4.  This tip contradicts #2 but if you're getting discouraged with the progress you're making on one area, then shift  your focus to an area that's easier to declutter.  Once you're inspired by your accomplishment in that area then use that inspiration to energize you for the harder to declutter spots.

5.  Have patience.  As with gaining weight, it probably didn't take 3 days for the clutter to build up so it may take a month or more for the clutter to be removed.  The important thing is to be consistent with your decluttering process.

6.  Take a pic.  Some time ago, I read this tip in a book on organizing your space.  Essentially, if you're having difficulty removing an item because of sentimental reasons, you can take a photo of it as a keepsake.  This tip may sound a bit strange but it gives you a way to release the item while you still have something to remember it by.  For myself, the idea of taking a photo of a cherished item is enough to cause  me to relinquish it. 
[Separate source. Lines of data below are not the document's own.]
(** The call [enqueueSubmission(slug, title, code, language, category,
    listName, difficulty, meta, source)]. *)
Record Submission := {
  sub_slug : jsstring;
  sub_title : jsstring;
  sub_code : jsstring;
  sub_language : jsstring;
  sub_category : option jsstring;
  sub_listName : option jsstring;
  sub_difficulty : option jsstring;
  sub_meta : option Meta;
  sub_source : Source
}.

Definition samePair (s : Submission) (item : QueueItem) : bool :=
  Js.eqb (slug item) (sub_slug s) && Js.eqb (language item) (sub_language s).

Definition newItem (s : Submission) (mp : Mapping) (at' : Z) (i : jsstring)
  : QueueItem :=
  let known := entries mp !! sub_slug s in
  {| id := i;
     slug := sub_slug s;
     title := if truthy (sub_title s) then sub_title s
              else slugToTitle (sub_slug s);
     category := or_else (sub_category s) (known ≫= me_category);
     listName := or_else (sub_listName s) (known ≫= me_listName);
     difficulty := or_else (sub_difficulty s) (known ≫= me_difficulty);
     language := sub_language s;
     code := sub_code s;
     meta := sub_meta s;
     source := sub_source s;
     at_ := at';
     retries := 0;
     lastAttempt := None |}.

Definition enqueueSubmission (s : Submission) : M bool :=
  getSettings;;
  getToken;;
  mp ← getMapping;
  localProgress ← getProgress;
  let codeHash := fingerprint (sub_slug s) (sub_language s) (sub_code s) in
  recent ←
    match member localProgress (sub_slug s) with
    | Own existingSolved =>
        t ← now;
        let timeSinceSolved := t - solvedAt existingSolved in
        mret (bool_decide (se_sha256 existingSolved = Some codeHash)
              && (timeSinceSolved <? 60000))
    | Inherited =>
        (* truthy: the clock is read; its [sha256] is [undefined] *)
        now;; mret false
    | Absent => mret false
    end;
  if recent : bool then
    logger_info (lit "Duplicate submission ignored: " ++ sub_title s) None;;
    mret false
  else
    q ← getQueue;
    let existingInQueue := List.find (samePair s) q in
    let alreadyQueued :=
      match existingInQueue with
      | Some existing =>
          Js.eqb
            (fingerprint (slug existing) (language existing) (code existing))
            codeHash
      | None => false
      end in
    if alreadyQueued then
      logger_info (lit "Already queued: " ++ sub_title s) None;;
      mret false
    else
      match existingInQueue with
      | Some existing => removeFromQueue (id existing)
      | None => mret tt
      end;;
      at' ← now;
      i ← generateId;
      (* [queue] still is the copy read above *)
      saveQueue (q ++ [newItem s mp at' i]);;
      logger_success
        (lit "Queued: " ++ sub_title s ++ lit " (" ++ sub_language s
         ++ lit ")") None;;
      modify (fun w => set_timers (timers w ++ [100]) w);;
      mret true.

(** *** logger.ts and storage.ts: what the state view reads *)

Definition logger_getLogs : M (list LogEntry) :=
  logger_init;;
  gets loggerLogs.

Definition logger_clear : M unit :=
  modify (set_loggerLogs []);;
  logger_persist.

(** [result[KEYS.lastSync] || null] *)
Definition getLastSync : M (option Z) :=
  storageGet KLastSync
    (fun w => match lastSync w with
              | Some t => if t =? 0 then None else Some t
              | None => None
              end).

(** *** The service worker: its message handlers *)

Record SubmissionPayload := {
  p_slug : jsstring;
  p_title : jsstring;
  p_category : option jsstring;
  p_listName : option jsstring;
  p_difficulty : option jsstring;
  p_language : option jsstring;
  p_code : option jsstring;
  p_meta : option Meta;
  p_source : Source;
  p_at : Z
}.

(** [`${value}`] for an optional string. *)
Definition template (value : option jsstring) : jsstring :=
  default (lit "undefined") value.

Definition sourceName (s : Source) : jsstring :=
  match s with SrcDom => lit "dom" | SrcIntercept => lit "intercept" end.

(** The arguments [handleSubmission] calls [enqueueSubmission] with. *)
Definition submissionOf (payload : SubmissionPayload) : Submission :=
  {| sub_slug := p_slug payload;
     sub_title := p_title payload;
     sub_code := default [] (p_code payload);
     sub_language :=
       if otruthy (p_language payload) then default [] (p_language payload)
       else lit "unknown";
     sub_category := p_category payload;
     sub_listName := p_listName payload;
     sub_difficulty := p_difficulty payload;
     sub_meta := p_meta payload;
     sub_source := p_source payload |}.

(** [handleSubmission]: the [success] member of its answer. *)
Definition handleSubmission (payload : SubmissionPayload) : M bool :=
  logger_info (lit "Submission received: " ++ p_title payload)
    (Some (lit "Language: " ++ template (p_language payload)
           ++ lit ", Source: " ++ sourceName (p_source payload)));;
  if negb (otruthy (p_code payload)) then
    logger_warn (lit "Submission has no code, skipping") None;;
    mret false
  else enqueueSubmission (submissionOf payload).

(** The own properties of [transformedEntries], an empty literal to which
    every entry of the payload is assigned under its slug: the
    assignment under "__proto__" adds none. *)
Definition transformedEntries (entries' : list (jsstring * IncomingEntry))
  : list (jsstring * IncomingEntry) :=
  List.filter (fun e => negb (Js.eqb (fst e) protoKey)) entries'.

(** [handleMappingMerge]: [payload.entries] as [Object.entries] lists it,
    each key once; the answer is [(success, count)]. *)
Definition handleMappingMerge (entries' : list (jsstring * IncomingEntry))
  : M (bool * Z) :=
  let entriesCount := Z.of_nat (length entries') in
  if entriesCount =? 0 then mret (true, 0)
  else
    mergeMapping (transformedEntries entries');;
    logger_info
      (lit "Mapping updated: " ++ numberToString entriesCount
       ++ lit " entries merged") None;;
    mret (true, entriesCount).

(** [handleSyncProgressNow]: the [success] member of its answer. *)
Definition handleSyncProgressNow : M bool :=
  tok ← getToken;
  st ← getSettings;
  if negb (otruthy tok) || negb (truthy (repoFullName st)) then
    logger_warn (lit "GitHub not configured") None;;
    mret false
  else
    progress ← getProgress;
    mp ← getMapping;
    syncProgressFiles st progress mp.

Record StateView := {
  sv_settings : Settings;
  sv_hasToken : bool;
  sv_mappingCount : nat;
  sv_mappingUpdatedAt : Z;
  sv_solvedCount : nat;
  sv_queueCount : nat;
  sv_lastSync : option Z;
  sv_isProcessing : bool;
  sv_logs : list LogEntry
}.

Definition handleGetState : M StateView :=
  st ← getSettings;
  tok ← getToken;
  mp ← getMapping;
  progress ← getProgress;
  q ← getQueue;
  last ← getLastSync;
  logs ← logger_getLogs;
  busy ← gets isProcessing;
  mret {| sv_settings := st;
          sv_hasToken := otruthy tok;
          sv_mappingCount := size (entries mp);
          sv_mappingUpdatedAt := updatedAt mp;
          sv_solvedCount := size progress;
          sv_queueCount := length q;
          sv_lastSync := last;
          sv_isProcessing := busy;
          sv_logs := firstn 50 logs |}.

Definition handleClearLogs : M bool :=
  logger_clear;;
  mret true.

Definition handleProcessQueue : M bool :=
  processQueue;;
  mret true.

End Program.

Arguments fingerprint : simpl never.


(** * Vocabulary of the properties *)

(** No code unit of the string is one of the nine characters that the
    first replacement of [sanitize] removes (angle brackets, colon, double
    quote, slash, backslash, bar, question mark, star). *)
Definition clean (s : jsstring) : Prop :=
  Forall (fun c => is_invalid_char c = false) s.

(** No code unit of the string is white space. *)
Definition spaceless (s : jsstring) : Prop :=
  Forall (fun c => is_space c = false) s.

(** No two underscores in a row. *)
Definition singleUnderscores (s : jsstring) : Prop :=
  forall l1 l2, s <> l1 ++ underscore :: underscore :: l2.

(** [t] is a run of consecutive units of [s]. *)
Definition infix (t s : jsstring) : Prop := exists a b, s = a ++ t ++ b.

(** After [/_+/g -> '_'] an underscore is followed by another unit. *)
Fixpoint noDouble (s : jsstring) : bool :=
  match s with
  | a :: (b :: _) as t => negb (is_underscore a && is_underscore b) && noDouble t
  | _ => true
  end.


(** The delay the guard asks of an item that has failed [k] times. *)
Definition requiredDelay (k : Z) : Z := getBackoffDelay (k - 1).

(** The ring buffer of the logger keeps the newest [MAX_LOGS] entries. *)
Definition keepNewest (logs : list LogEntry) : list LogEntry :=
  if decide (MAX_LOGS < length logs)%nat then firstn MAX_LOGS logs else logs.

(** Storage is accessed under the log key only. *)
Definition logsOnly (l : list StorageOp) : Prop :=
  Forall (fun o => o = OpGet KLogs \/ o = OpSet KLogs) l.

(** No token is stored or no repository is named. *)
Definition unconfigured (w : World) : Prop :=
  otruthy (token w) = false \/ truthy (repoFullName (settings w)) = false.

Definition notConfiguredWarning : jsstring :=
  lit "GitHub not configured, skipping queue processing".

(** The solved-set holds the fingerprint for the slug, solved less than a
    minute before the clock reading [t]. *)
Definition recentlySolved (s : Submission) (w : World) (t : Z) : bool :=
  match solved w !! sub_slug s with
  | Some e =>
      bool_decide
        (se_sha256 e
         = Some (fingerprint (sub_slug s) (sub_language s) (sub_code s)))
      && (t - solvedAt e <? 60000)
  | None => false
  end.

(** The first queued item of the pair carries the fingerprint. *)
Definition queuedSame (s : Submission) (q : list QueueItem) : bool :=
  match List.find (samePair s) q with
  | Some existing =>
      Js.eqb (fingerprint (slug existing) (language existing) (code existing))
        (fingerprint (sub_slug s) (sub_language s) (sub_code s))
  | None => false
  end.

(** What identifies a queued submission. *)
Definition summary (item : QueueItem) : jsstring * jsstring * jsstring * Z :=
  (slug item, language item, code item, retries item).

(** [w'] differs from [w] in the log, the requests sent, the storage
    accesses and the answers consumed at most. *)
Record quiet (w w' : World) : Prop := {
  quiet_settings : settings w' = settings w;
  quiet_token : token w' = token w;
  quiet_mapping : mapping w' = mapping w;
  quiet_solved : solved w' = solved w;
  quiet_queue : queue w' = queue w;
  quiet_lastSync : lastSync w' = lastSync w;
  quiet_isProcessing : isProcessing w' = isProcessing w;
  quiet_timers : timers w' = timers w;
  quiet_attempts : attempts w' = attempts w;
  quiet_ticks : (ticks w <= ticks w')%nat
}.

(** A statement that leaves every world [quiet]. *)
Definition Quiet {A} (m : M A) : Prop := forall w, quiet w (snd (m w)).

(** A statement that ends without an exception. *)
Definition NoThrow {A} (m : M A) : Prop := forall w, exists a, fst (m w) = Ok a.

(** The queue after [removeFromQueue(i)] and after
    [updateQueueItem(x.id, { retries: x.retries + 1, lastAttempt: t })]. *)
Definition withoutId (i : jsstring) (q : list QueueItem) : list QueueItem :=
  List.filter (fun item => negb (Js.eqb (id item) i)) q.

Definition retriedIn (x : QueueItem) (t : Z) (q : list QueueItem)
  : list QueueItem :=
  default q (updateFirst (id x) (with_retry (retries x + 1) t) q).

(** The queue and the attempts are those of [w], the clock has not gone
    back. *)
Definition sameQueue (w w' : World) : Prop :=
  queue w' = queue w /\ attempts w' = attempts w /\ (ticks w <= ticks w')%nat.

(** The item [x] is [item] after [f] failed attempts. *)
Definition afterFailures (item : QueueItem) (f : nat) (x : QueueItem) : Prop :=
  (f = 0%nat /\ x = item) \/ exists t, x = with_retry (Z.of_nat f) t item.

(** The attempt ended in the [catch] of the loop. *)
Definition failed (o : Outcome) : bool :=
  match o with Failed _ => true | Committed => false end.

Section Observations.

Variable env : Env.

(** The entry a call of the logger writes in world [w]. *)
Definition entryAt (w : World) (level : Level) (message : jsstring)
    (details : option jsstring) : LogEntry :=
  {| le_id := numberToString (clock env (ticks w)) ++ lit "-"
              ++ random env (rands w);
     le_timestamp := clock env (S (ticks w));
     le_level := level; le_message := message; le_details := details |}.

(** The world after a call of the logger. *)
Definition logged (level : Level) (message : jsstring)
    (details : option jsstring) (w : World) : World :=
  let base := if loggerInitialized w then loggerLogs w else storedLogs w in
  let kept := keepNewest (entryAt w level message details :: base) in
  {| settings := settings w; token := token w; mapping := mapping w;
     solved := solved w; queue := queue w; lastSync := lastSync w;
     storedLogs := kept; loggerLogs := kept; loggerInitialized := true;
     isProcessing := isProcessing w; timers := timers w;
     ticks := S (S (ticks w)); rands := S (rands w); sent := sent w;
     attempts := attempts w;
     ops := ops w ++ (if loggerInitialized w then [] else [OpGet KLogs])
            ++ [OpSet KLogs] |}.

(** What one turn of the loop does with item [x]. *)
Inductive turn (x : QueueItem) (w w' : World) : Prop :=
| turn_skipped :
    queue w' = queue w -> attempts w' = attempts w -> solved w' = solved w ->
    turn x w w'
| turn_committed :
    queue w' = withoutId (id x) (queue w) ->
    attempts w' = attempts w ++ [(x, Committed)] ->
    turn x w w'
| turn_dropped (message : jsstring) :
    MAX_RETRIES <= retries x ->
    queue w' = withoutId (id x) (queue w) ->
    attempts w' = attempts w ++ [(x, Failed message)] ->
    solved w' = solved w ->
    turn x w w'
| turn_retried (message : jsstring) (k : nat) :
    retries x < MAX_RETRIES ->
    (ticks w <= k < ticks w')%nat ->
    queue w' = retriedIn x (clock env k) (queue w) ->
    attempts w' = attempts w ++ [(x, Failed message)] ->
    solved w' = solved w ->
    turn x w w'.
7.  The holding zone.  For items that you find it hard to make a decision on, you can box them away to see if you should later need the item..  You should put a date on your calendar when you'll donate the box if that's what you decide to do.  Ideally, you're supposed to give away the unopened box once its expiration date is up.  I've had so-so success with this in that items which I've kept in the holding zone suddenly gain some  value for me and ease their way back into my wardrobe/onto my bookshelf. 

8.  Removing.  The choice is yours as to how you want to remove your clutter.  Selling, donating, recycling and re-using are all possibilities.

MAINTAINING
1.  Decide on a monthly, quarterly or yearly schedule of decluttering.

2.  Figure out what new habits, you'll establish to curtail the clutter.  Will you use the something-in, something-out approach?  Will you limit your monthly purchases of a certain item?  What daily or weekly habit will you adopt to keep the your space reasonably free of clutter?